#### WORK INSTRUCTIONS:
Read the records beneath this task and copy every line that contains the string "mkNote".
─── DATA FOR ANALYSIS
(** * A1miniNoter: the three-track allocator of [main.js]

    A shallow embedding of [MidiConverter.processMidi] and the properties of
    its allocation pass.

    Modelling conventions.
    - JavaScript numbers that carry seconds ([time], [duration], [endTime])
      and the normalised [velocity] are exact rationals [Q]; the literals
      [1e-6] and [0.01] are the rationals 1/1000000 and 1/100.  IEEE rounding,
      NaN and the infinities of those fields are outside the model, so a
      property that the rounding of a sum or of a difference decides, as
      the bound of 1e-6 on the common part of two notes of a track, is not
      among those stated here.
    - Note objects live in a store ([heap]) and arrays hold addresses, so the
      in-place shortening of an already placed note is seen through every
      array that holds it ([trackState] and [trackMap] share their objects).
    - An array read out of range, [undefined] in JavaScript, yields a
      default value; [shape] and [notes_inv] show that the loop never reads
      out of range.
    - [console] output is not modelled; the [assigned] flag of every loop
      iteration is returned instead. *)

From Stdlib Require Import QArith Lqa.
From Stdlib Require Import Sorting.Sorted.
From stdpp Require Import base option list gmap strings.

Local Open Scope Q_scope.

(** ** JavaScript numbers as seen by [Math.max] and [Math.min] *)

Module JS.

(** The values the pitch comparison can meet: an integer pitch, the two
    infinities ([Math.max()] and [Math.min()] of no argument) and NaN. *)
Inductive num : Type :=
| NaN
| NegInf
| Fin (z : Z)
| PosInf.

(** A value read from an object: a number, or [undefined] for a property
    that does not exist. *)
Inductive value : Type :=
| Undefined
| Num (x : num).

(** ToNumber: [undefined] converts to NaN. *)
Definition to_number (v : value) : num :=
  match v with
  | Undefined => NaN
  | Num x => x
  end.

(** The larger of two numbers, as [Math.max] sees them. *)
Definition max2 (a b : num) : num :=
  match a, b with
  | NaN, _ | _, NaN => NaN
  | PosInf, _ | _, PosInf => PosInf
  | NegInf, x | x, NegInf => x
  | Fin x, Fin y => Fin (Z.max x y)
  end.

(** The smaller of two numbers, as [Math.min] sees them. *)
Definition min2 (a b : num) : num :=
  match a, b with
  | NaN, _ | _, NaN => NaN
  | NegInf, _ | _, NegInf => NegInf
  | PosInf, x | x, PosInf => x
  | Fin x, Fin y => Fin (Z.min x y)
  end.

(** [Math.max(...xs)]: -Infinity for no argument, NaN as soon as one
    argument converts to NaN. *)
Definition Math_max (xs : list value) : num :=
  foldr (fun v acc => max2 (to_number v) acc) NegInf xs.

(** [Math.min(...xs)]: +Infinity for no argument. *)
Definition Math_min (xs : list value) : num :=
  foldr (fun v acc => min2 (to_number v) acc) PosInf xs.

(** [a === b] on numbers: NaN differs from everything, itself included. *)
Definition strict_eq (a b : num) : bool :=
  match a, b with
  | Fin x, Fin y => Z.eqb x y
  | PosInf, PosInf | NegInf, NegInf => true
  | _, _ => false
  end.

(** [Array.prototype.sort] is stable; [le x y] says that the comparator
    does not put [y] strictly before [x]. *)
Fixpoint insert_sorted {A} (le : A -> A -> bool) (x : A) (l : list A) : list A :=
  match l with
  | [] => [x]
  | y :: r => if le x y then x :: y :: r else y :: insert_sorted le x r
  end.

(** [l.sort(cmp)].  A comparator that orders its arguments consistently,
    as the two of [processMidi] do, leaves a stable sort one result only. *)
Definition sort {A} (cmp : A -> A -> Q) (l : list A) : list A :=
  foldr (insert_sorted (fun x y => Qle_bool (cmp x y) 0)) [] l.

(** [xs.filter((_, i) => keep i)] *)
Definition filter_index {A} (keep : nat -> bool) (xs : list A) : list A :=
  omap (fun p : nat * A => if keep p.1 then Some p.2 else None)
       (imap (fun i x => (i, x)) xs).

(** [xs.indexOf(x)], with [length xs] standing for the result -1. *)
Fixpoint indexOf (x : string) (xs : list string) : nat :=
  match xs with
  | [] => O
  | y :: r => if String.eqb y x then O else S (indexOf x r)
  end.

End JS.

(** ** Notes *)

(** What the loader hands over for one note of a source track. *)
Record RawNote : Type := mkRawNote {
  raw_midi : Z;
  raw_time : Q;
  raw_duration : Q;
  raw_velocity : Q
}.

(** The object built for every note in [processMidi]. *)
Record Note : Type := mkNote {
  midi : Z;
  time : Q;
  duration : Q;
  velocity : Q;
  endTime : Q;
  origTrack : nat
}.

#[export] Instance Note_inhabited : Inhabited Note :=
  populate (mkNote 0 0 0 0 0 O).

(** Line 17; the code never reads it. *)
Definition MAX_TRACKS : nat := 3.

(** Line 82. *)
Definition TRACK_NAMES : list string := ["Main Theme"; "Chord"; "Base"]%string.

(** The tolerance [1e-6] of the overlap test. *)
Definition eps : Q := 1 # 1000000.

(** The floor [0.01] under which no note is shortened. *)
Definition min_duration : Q := 1 # 100.

(** [x > y] on numbers *)
Definition Qgtb (x y : Q) : bool := negb (Qle_bool x y).

(** [x < y] on numbers *)
Definition Qltb (x y : Q) : bool := negb (Qle_bool y x).

(** The object literal of the [track.notes.map] callback. *)
Definition note_of_raw (trackIdx : nat) (r : RawNote) : Note :=
  {| midi := raw_midi r;
     time := raw_time r;
     duration := raw_duration r;
     velocity := raw_velocity r;
     endTime := raw_time r + raw_duration r;
     origTrack := trackIdx |}.

(** [midi.tracks.flatMap((track, trackIdx) => track.notes.map(...))] *)
Definition collectNotes (tracks : list (list RawNote)) : list Note :=
  concat (imap (fun trackIdx notes => map (note_of_raw trackIdx) notes) tracks).

(** [(a, b) => a.time - b.time || b.midi - a.midi] *)
Definition compareNotes (a b : Note) : Q :=
  let d := time a - time b in
  if Qeq_bool d 0 then inject_Z (midi b - midi a) else d.

(** Lines 88-97: [allNotes]. *)
Definition allNotesOf (tracks : list (list RawNote)) : list Note :=
  JS.sort compareNotes (collectNotes tracks).

(** ** The allocation state *)

(** Addresses of the store. *)
Abbreviation addr := nat (only parsing).

(** The store of note objects, [trackState], [trackMap] and the affinity
    map [origTrackToTarget]. *)
Record State : Type := mkState {
  heap : list Note;
  trackState : list (list addr);
  trackMap : gmap string (list addr);
  origTrackToTarget : gmap nat nat
}.

(** Reading an object of the store. *)
Definition deref (h : list Note) (r : addr) : Note := h !!! r.

(** The state before the loop: the objects of [allNotes] occupy the
    addresses [0 .. length allNotes - 1], the three arrays of both
    [trackMap] and [trackState] are empty, no affinity is recorded. *)
Definition init_state (allNotes : list Note) : State :=
  {| heap := allNotes;
     trackState := map (fun _ => []) TRACK_NAMES;
     trackMap := list_to_map (map (fun name => (name, [])) TRACK_NAMES);
     origTrackToTarget := ∅ |}.

(** [!(note.endTime <= n.time + 1e-6 || note.time >= n.endTime - 1e-6)] *)
Definition overlaps (note n : Note) : bool :=
  negb (Qle_bool (endTime note) (time n + eps)
        || Qle_bool (endTime n - eps) (time note)).

(** [notesArr.find(n => overlaps note n)] *)
Definition find_overlap (h : list Note) (note : Note) (notesArr : list addr)
  : option addr :=
  List.find (fun r => overlaps note (deref h r)) notesArr.

(** [notesArr.push(x); trackMap.get(trackName).push(x)] with
    [notesArr = trackState[idx]]. *)
Definition push_note (idx : nat) (trackName : string) (x : addr) (st : State)
  : State :=
  {| heap := heap st;
     trackState := alter (fun l => l ++ [x]) idx (trackState st);
     trackMap := alter (fun l => l ++ [x]) trackName (trackMap st);
     origTrackToTarget := origTrackToTarget st |}.

(** [if (!origTrackToTarget.has(o)) origTrackToTarget.set(o, idx)] *)
Definition record_affinity (o idx : nat) (st : State) : State :=
  {| heap := heap st;
     trackState := trackState st;
     trackMap := trackMap st;
     origTrackToTarget :=
       match origTrackToTarget st !! o with
       | Some _ => origTrackToTarget st
       | None => <[o := idx]> (origTrackToTarget st)
       end |}.

(** A new object takes the next free address. *)
Definition alloc (x : Note) (st : State) : addr * State :=
  (length (heap st),
   {| heap := heap st ++ [x];
      trackState := trackState st;
      trackMap := trackMap st;
      origTrackToTarget := origTrackToTarget st |}).

(** [overlap.duration = d; overlap.endTime = overlap.time + d] *)
Definition shortened (d : Q) (o : Note) : Note :=
  {| midi := midi o; time := time o; duration := d; velocity := velocity o;
     endTime := time o + d; origTrack := origTrack o |}.

(** The assignment above, on the object at address [r]. *)
Definition shorten (r : addr) (d : Q) (st : State) : State :=
  {| heap := alter (shortened d) r (heap st);
     trackState := trackState st;
     trackMap := trackMap st;
     origTrackToTarget := origTrackToTarget st |}.

(** The guard of the first truncation rule (line 164). *)
Definition starts_before (note overlap : Note) : bool :=
  Qltb (time note) (time overlap) && Qgtb (endTime note) (time overlap + eps).

(** The guard of the second truncation rule (line 182). *)
Definition spans_past (note overlap : Note) : bool :=
  Qgtb (endTime overlap) (time note + eps)
  && Qgtb (endTime overlap) (endTime note + eps)
  && Qltb (time overlap) (time note - eps).

(** The second truncation rule, lines 182-198: [None] when it does not
    apply. *)
Definition truncate_existing (idx : nat) (trackName : string) (a ov : addr)
    (st : State) : option State :=
  let note := deref (heap st) a in
  let overlap := deref (heap st) ov in
  if spans_past note overlap then
    let overlapNewDuration := time note - time overlap in
    if Qgtb overlapNewDuration min_duration then
      Some (record_affinity (origTrack note) idx
              (push_note idx trackName a (shorten ov overlapNewDuration st)))
    else None
  else None.

(** [{ ...note, duration: newDuration, endTime: overlap.time }] *)
Definition truncated (note : Note) (newDuration : Q) (overlap : Note) : Note :=
  {| midi := midi note; time := time note; duration := newDuration;
     velocity := velocity note; endTime := time overlap;
     origTrack := origTrack note |}.

(** The first truncation rule, lines 164-180: [None] when it does not
    apply, in which case the code goes on to the second rule. *)
Definition truncate_incoming (idx : nat) (trackName : string) (a ov : addr)
    (st : State) : option State :=
  let note := deref (heap st) a in
  let overlap := deref (heap st) ov in
  if starts_before note overlap then
    let newDuration := time overlap - time note in
    if Qgtb newDuration min_duration then
      let '(t, st1) := alloc (truncated note newDuration overlap) st in
      Some (record_affinity (origTrack note) idx (push_note idx trackName t st1))
    else None
  else None.

(** One candidate track of the scan, lines 142-199.  [Some st'] is
    [assigned = true; break], [None] is the fall through to the next
    candidate. *)
Definition try_track (idx : nat) (trackName : string) (a : addr) (st : State)
  : option State :=
  let note := deref (heap st) a in
  let notesArr : list addr := trackState st !!! idx in
  match find_overlap (heap st) note notesArr with
  | None =>
      Some (record_affinity (origTrack note) idx (push_note idx trackName a st))
  | Some ov =>
      match truncate_incoming idx trackName a ov st with
      | Some st' => Some st'
      | None => truncate_existing idx trackName a ov st
      end
  end.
──────
#### OUTPUT FOR THIS EXERCISE:
Record Note : Type := mkNote {
  populate (mkNote 0 0 0 0 0 O).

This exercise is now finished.